Sheryl Sandberg suggested something similar about women’s responsibility, with much more nuance and sophistication, in her book Lean In. She wrote that women needed to step up, an approach she now admits does not work. Research shows that when women ask, they don’t get.  Women have always appreciated that if they ask, they may hurt the relationship and provoke stereotype backlash. So they don’t ask. (for more information see my blog “Are Women Good Negotiators?”)

What Jordan Peterson fails to mention about the gender wage gap is that recent research suggests that motherhood is the largest contributing factor. In a New York Times article “Children Hurt Women’s Earnings, but Not Men’s, Claire Cain Miller reviews a number of studies on this topic and concludes that although biases and discrimination are still factors, motherhood explains a large portion of the gap. Specifically, women, whether by choice or not, spend more time on child rearing than men do, which creates more work interruptions and lower overall work hours.

Policies like paid leave, subsidized child care, and flexible work options are all helpful, but they’re not enough to overcome gender wage inequality. There is evidence that the gap would shrink if fathers spent more time parenting and sharing family responsibilities.  One expert, Heelung Chung, says “if you know that both men and women will go off and take care of children, not just women, what that does is remove the motherhood penalty.”

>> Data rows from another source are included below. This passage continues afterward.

(** * SIFT feature matching (src/feature/sift.cc)

    A shallow embedding of the CPU matching core of [sift.cc]: the
    VLFeat-to-UBC descriptor reordering, the integer distance matrix, the
    one-way best-match selector with its distance and ratio tests, the
    bidirectional matcher with cross-check, and the guided matching
    controller.

    Conventions.
    - Eigen dense matrices are seen through [rows()], [cols()] and
      [operator()(i,j)]; a write [m(i,j) = v] is a pointwise update.
    - C++ [for] loops over [0 .. n-1] are folds over [seq 0 n].
    - [int] is 32 bits wide; the wrap-around is written out in the
      descriptor dot product, the only place that does arithmetic on it.
    - [float] arithmetic is kept abstract behind the interface
      [FloatArith]; exact real arithmetic is one instance of it.
    - A failed [CHECK] aborts the process: functions that contain one
      return a [result]. *)

From Stdlib Require Import ZArith Lia Strings.Byte String Reals Lra.
From stdpp Require Import base list.

Local Open Scope Z_scope.

(** * Part I: the model *)

(** ** Loops *)

(** [for (i = 0; i < n; ++i) s = body i s]. *)
Definition for_loop {S : Type} (n : nat) (body : nat → S → S) (s : S) : S :=
  foldl (λ acc i, body i acc) s (seq 0 n).

(** ** Outcome of a function that contains CHECK macros *)

Inductive result (A : Type) : Type :=
  | Ok (a : A)
  | Fatal.
Arguments Ok {A} a.
Arguments Fatal {A}.

(** ** Dense matrices *)

Record Matrix (A : Type) : Type := mkMatrix {
  rows : nat;
  cols : nat;
  coeff : nat → nat → A
}.
Arguments mkMatrix {A} rows cols coeff.
Arguments rows {A} m.
Arguments cols {A} m.
Arguments coeff {A} m i j.

(** [m(i, j) = v]. *)
Definition set_coeff {A : Type} (m : Matrix A) (i j : nat) (v : A) : Matrix A :=
  mkMatrix (rows m) (cols m)
    (λ i' j', if (j' =? j)%nat && (i' =? i)%nat then v else coeff m i' j').

(** [m.transpose()]. *)
Definition transpose {A : Type} (m : Matrix A) : Matrix A :=
  mkMatrix (cols m) (rows m) (λ i j, coeff m j i).

(** A matrix literal, row by row; the column count is that of the first
    row. *)
Definition of_rows {A : Type} (d : A) (l : list (list A)) : Matrix A :=
  mkMatrix (length l) (length (List.hd [] l))
    (λ i j, List.nth j (List.nth i l []) d).

Definition MatrixXi : Type := Matrix Z.

(** [FeatureDescriptors]: one row of [uint8_t] per feature. *)
Definition FeatureDescriptors : Type := Matrix byte.

(** ** Descriptor reordering *)

(** [const std::array<int, 8> q{{0, 7, 6, 5, 4, 3, 2, 1}}]. *)
Definition q : list nat := [0; 7; 6; 5; 4; 3; 2; 1]%nat.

This and other types of research support the idea that we need everyone’s helps to achieve gender equality, and that it is everyone’s responsibility – not just women’s. It also confirms that we need to disrupt gender stereotypes about motherhood so that humankind and society can evolve.

So what did I learn listening to Jordan Peterson’s interviews? That we need to stay open to different views but remain vigilant. To recognize dubious interpretations and spin. I am very glad that I was introduced to Jordan Peterson by this young woman and, in the spirit of continued curiosity and vigilance, I have just bought his new book.